In August 2017, as part of a broader reform agenda, Gambian President Adama Barrow launched a security sector reform (SSR) process to overhaul the country’s security institutions in line with democratic norms and practices. The reform initiative is premised on the notion that the Gambia’s security institutions, particularly the military, were politicized and “polluted” under former President Yahya Jammeh (Jaw, 2018; Jawo, 2018).
A few months into the process, an SSR assessment report flagged many gaps and malfunctions within the state security apparatus, including inadequate legal and policy frameworks and a lack of civilian oversight to direct security-sector governance (Foroyaa, 2018).
While the Gambia is working on a legal and policy framework to strengthen security governance, the continued presence of the Economic Community of West African States (ECOWAS) Military Intervention in Gambia, known as ECOMIG, has also been a source of controversy.

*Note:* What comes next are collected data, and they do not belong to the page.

Fixpoint assoc (k : string) (d : list (string * json)) : option json :=
  match d with
  | [] => None
  | (k', v) :: d' => if String.eqb k k' then Some v else assoc k d'
  end.

(** [d.get(k, default)] on a [dict]. *)
Definition get (d : list (string * json)) (k : string) (default : json) : json :=
  match assoc k d with Some v => v | None => default end.

(** [d.get(k)] *)
Definition get_none (d : list (string * json)) (k : string) : json := get d k JNull.

(** [k in d] *)
Definition has (d : list (string * json)) (k : string) : bool :=
  match assoc k d with Some _ => true | None => false end.

(** [d[k]] on a [dict] *)
Definition item (d : list (string * json)) (k : string) : result json :=
  match assoc k d with Some v => Ok v | None => Raise (KeyError k) end.

(** [v == s] for a string literal [s]. *)
Definition eq_str (v : json) (s : string) : bool :=
  match v with JStr s' => String.eqb s' s | _ => false end.

(** [v in (s1, ..., sn)] for string literals. *)
Definition in_strs (v : json) (l : list string) : bool :=
  existsb (eq_str v) l.

Definition is_none (v : json) : bool :=
  match v with JNull => true | _ => false end.

(** [sep.join(values)]: [TypeError] unless every value is a [str]. *)
Definition as_str (v : json) : result string :=
  match v with JStr s => Ok s | _ => Raise TypeError end.

Definition join_values (sep : string) (vs : list json) : result string :=
  parts ← mapM as_str vs; Ok (join sep parts).

(** [v.get] exists on a [dict] only: [AttributeError] on a string, a
    list, a number or [None]. *)
Definition as_dict (v : json) : result (list (string * json)) :=
  match v with JDict d => Ok d | _ => Raise AttributeError end.


(** [sub in s] on strings. *)
Fixpoint is_infix (sub s : string) : bool :=
  String.prefix sub s
  || match s with
     | EmptyString => false
     | String _ r => is_infix sub r
     end.

(** [k in v] for a string [k]: key test on a [dict], element test on a
    list, substring test on a [str]; [TypeError] on a value that is not a
    container. *)
Definition contains (v : json) (k : string) : result bool :=
  match v with
  | JDict d => Ok (has d k)
  | JList l => Ok (existsb (fun x => eq_str x k) l)
  | JStr s => Ok (is_infix k s)
  | _ => Raise TypeError
  end.

(** [v[k]] for a string [k]: only a [dict] can be subscripted by a string. *)
Definition subscript (v : json) (k : string) : result json :=
  match v with
  | JDict d => item d k
  | _ => Raise TypeError
  end.

(** [v.get(k, default)] on an arbitrary value. *)
Definition dot_get (v : json) (k : string) (default : json) : result json :=
  d ← as_dict v; Ok (get d k default).

(** The characters of a [str]: each lead byte of the UTF-8 encoding with
    the continuation bytes ([0x80] to [0xBF]) that follow it. *)
Definition is_continuation (c : ascii) : bool :=
  let b := byte_of c in ((128 <=? b) && (b <? 192))%nat.

Fixpoint chars_go (s : string) : string * list string :=
  match s with
  | EmptyString => (EmptyString, [])
  | String c r =>
      let '(pending, done) := chars_go r in
      if is_continuation c then (String c pending, done)
      else (EmptyString, String c pending :: done)
  end.

Definition chars (s : string) : list string :=
  let '(pending, done) := chars_go s in
  match pending with
  | EmptyString => done
  | _ => pending :: done
  end.

(** [for x in v]: the elements of a list, the keys of a [dict], the
    characters of a [str]; [TypeError] on a value that is not iterable. *)
Definition iter (v : json) : result (list json) :=
  match v with
  | JList l => Ok l
  | JDict d => Ok (List.map (fun kv => JStr (fst kv)) d)
  | JStr s => Ok (List.map JStr (chars s))
  | _ => Raise TypeError
  end.

(** [enumerate(l)] *)
Definition enumerate {A} (l : list A) : list (nat * A) :=
  combine (seq 0 (length l)) l.

End Py.

(** ** Content-union extractor *)

(** The [dict] returned by [extract_content]; [tools] and [attachments] hold
    the dicts the code builds. *)
Record content := Content {
  text : string;
  thinking : option string;
  tools : list json;
  attachments : list json
}.

Definition dict_blocks (items : list json) : list (list (string * json)) :=
  omap (fun b => match b with JDict d => Some d | _ => None end) items.

Definition str_items (items : list json) : list string :=
  omap (fun b => match b with JStr s => Some s | _ => None end) items.

(** The element a block contributes to the text join. *)
Definition text_part (b : list (string * json)) : json :=
  let ty := Py.get_none b "type" in
  if Py.eq_str ty "text" || Py.is_none ty
  then Py.or_else (Py.get b "text" (JStr "")) (Py.get b "thinking" (JStr ""))
  else JStr "".

Definition is_thinking_block (b : list (string * json)) : bool :=
  Py.eq_str (Py.get_none b "type") "thinking" && Py.truthy (Py.get_none b "thinking").

Definition tool_use (b : list (string * json)) : result json :=
  name ← Py.item b "name";
  Ok (JDict [("name", name); ("input", Py.get b "input" (JDict [])); ("id", Py.get_none b "id")]).

Definition tool_result (b : list (string * json)) : json :=
  JDict [("id", Py.get_none b "tool_use_id"); ("output", Py.get b "content" (JStr ""))].

Definition is_attachment_block (b : list (string * json)) : bool :=
  Py.in_strs (Py.get_none b "type") ["image_asset_pointer"; "file"]
  || Py.in_strs (Py.get_none b "content_type") ["image_asset_pointer"; "file"].

Definition attachment_of (b : list (string * json)) : json :=
  JDict [("filename", Py.get b "name" (Py.get_none b "file_name"));
         ("mime_type", Py.get b "content_type" (Py.get_none b "file_type"));
         ("size", Py.get b "size" (Py.get_none b "file_size"));
         ("url", Py.get b "asset_pointer" (Py.get_none b "url"))].

Definition extract_content (c : json) : result content :=
  match c with
  | JStr s => Ok (Content s None [] [])
  | JList items =>
      let blocks := dict_blocks items in
      joined ← Py.join_values Py.nl (List.map text_part blocks);
      let txt :=
        let t := Py.strip joined in
        if negb (String.eqb t "") then t
        else Py.strip (Py.join Py.nl (str_items items)) in
      thoughts ← mapM (fun b => Py.item b "thinking") (List.filter is_thinking_block blocks);
      think ← Py.join_values Py.nl thoughts;
      let th := let t := Py.strip think in if negb (String.eqb t "") then Some t else None in
      uses ← mapM tool_use
                (List.filter (fun b => Py.eq_str (Py.get_none b "type") "tool_use") blocks);
      let results :=
        List.map tool_result
          (List.filter (fun b => Py.eq_str (Py.get_none b "type") "tool_result") blocks) in
      Ok (Content txt th (uses ++ results)
            (List.map attachment_of (List.filter is_attachment_block blocks)))
  | _ => Ok (Content "" None [] [])
  end.

(** ** Library functions the source calls

    The standard-library calls whose results the source only passes on are
    kept abstract.  [None] stands for the call raising. *)
Class Library := {
  (** [datetime.datetime] *)
  datetime : Type;
  (** [datetime.fromisoformat(s)]; [None] when it raises [ValueError]. *)
  fromisoformat : string -> option datetime;
  (** [datetime.fromtimestamp(float(t))]; [None] when either call raises. *)
  fromtimestamp : json -> option datetime;
  (** [json.dumps(v)] *)
  dumps : json -> string;
  (** [json.loads(s)]; [None] when it raises [ValueError]. *)
  loads : string -> option json;
  (** [str(v)], as an f-string formats a value that is not a [str]. *)
  str_of : json -> string;
  (** [re.search(pattern, s)]: the text of group 1 of the match, if any. *)
  re_search : string -> string -> option string
}.

(** ** Canonical data model: one record per table of [init_schema], fields
    in column order, as the [dict(...)] literals of the normalizers build
    them. *)
Section Model.
Context `{Library}.

Record conversation := Conversation {
  c_id : string; c_source : string; c_title : json;
  c_created_at : option datetime; c_updated_at : option datetime;
  c_model : json; c_cwd : json; c_git_branch : json; c_project_id : json;
  c_metadata : string
}.

Record message := Message {
  m_id : string; m_conversation_id : string; m_role : json; m_content : string;
  m_thinking : option string; m_created_at : option datetime; m_model : json;
  m_metadata : string
}.

Record tool_call := ToolCall {
  t_id : string; t_message_id : string; t_tool_name : json; t_input : string;
  t_output : string; t_status : string; t_duration_ms : json;
  t_created_at : option datetime
}.

Record attachment := Attachment {
  a_id : string; a_message_id : string; a_filename : json; a_mime_type : json;
  a_size : json; a_path : json; a_url : json; a_created_at : option datetime
}.

Record artifact := Artifact {
  r_id : string; r_conversation_id : string; r_artifact_type : json; r_title : json;
  r_content : json; r_language : json; r_created_at : option datetime; r_version : json
}.

Record file_edit := FileEdit {
  e_id : string; e_message_id : string; e_file_path : json; e_edit_type : string;
  e_content : json; e_created_at : option datetime
}.

(** [class ParseResult] *)
Record ParseResult := mkParseResult {
  convs : list conversation; msgs : list message; tools_ : list tool_call;
  attachs : list attachment; artifacts : list artifact; edits : list file_edit
}.

Definition empty_result : ParseResult := mkParseResult [] [] [] [] [] [].

(** ** Storage and merge

    The storage engine is an external collaborator: a table with a primary
    key is a finite map from the key to the row, and
    [INSERT OR REPLACE INTO t VALUES (...)] replaces the whole row under
    that key. *)
Record store := Store {
  conversations : gmap string conversation;
  messages : gmap string message;
  tool_calls : gmap string tool_call;
  attachments_ : gmap string attachment;
  artifacts_ : gmap string artifact;
  file_edits : gmap string file_edit
}.

Definition empty_store : store := Store ∅ ∅ ∅ ∅ ∅ ∅.

(** [for r in rows: conn.execute("INSERT OR REPLACE INTO t ...", list(r.values()))] *)
Definition insert_or_replace {R} (key : R -> string) (rows : list R)
    (table : gmap string R) : gmap string R :=
  fold_left (fun t r => <[key r := r]> t) rows table.

(** [SELECT id FROM t WHERE id IN (ids)] as a set. *)
Definition select_ids {R} (ids : list string) (table : gmap string R) : gset string :=
  list_to_set (List.filter (fun i => bool_decide (is_Some (table !! i))) ids).

(** The tuple [upsert] returns. *)
Record merge_counts := MergeCounts {
  n_convs : nat; n_msgs : nat; n_tools : nat; n_attachs : nat; n_edits : nat;
  n_new_convs : nat; n_updated : nat
}.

ECOMIG, composed of about 500 troops from Senegal, Nigeria, and Ghana, was deployed to help restore order and democracy following Jammeh’s initial refusal to leave office despite his defeat in the December 2016 presidential election (Point, 2017). The force was tasked with training and assisting the army and police in protecting the country from external threats and maintaining internal security, respectively. ECOMIG and the police have also been providing close protection for President Barrow (European Asylum Support Office, 2017). After repeated extensions (Africa-EU Partnership, 2018), the ECOMIG mandate was expected to end in August 2019 (Freedom Newspaper, 2019), but Barrow has announced that the security force would remain stationed in the Gambia throughout the country’s transition to a full democracy in 2021 (Fatu Network, 2018).
While some observers have questioned whether the Gambia Armed Forces are prepared to keep the nation safe, particularly from former members of Jammeh’s hit squad who are feared to be planning to destabilize the country, others have seen Barrow’s call to extend ECOMIG’s mandate as evidence of his insecurity and lack of trust in the nation’s military (Jaw, 2017). Analysts perceive a brewing discontent among the armed forces and are calling for the president to build a stronger relationship of trust with the Gambian military (News 24, 2018).
Afrobarometer’s first national survey in the Gambia reveals that citizens are divided as to whether ECOMIG should stay or leave. While a majority trust the armed forces and believe they protect the country from external and internal security threats, citizens express high levels of insecurity in their neighbourhoods and at political events.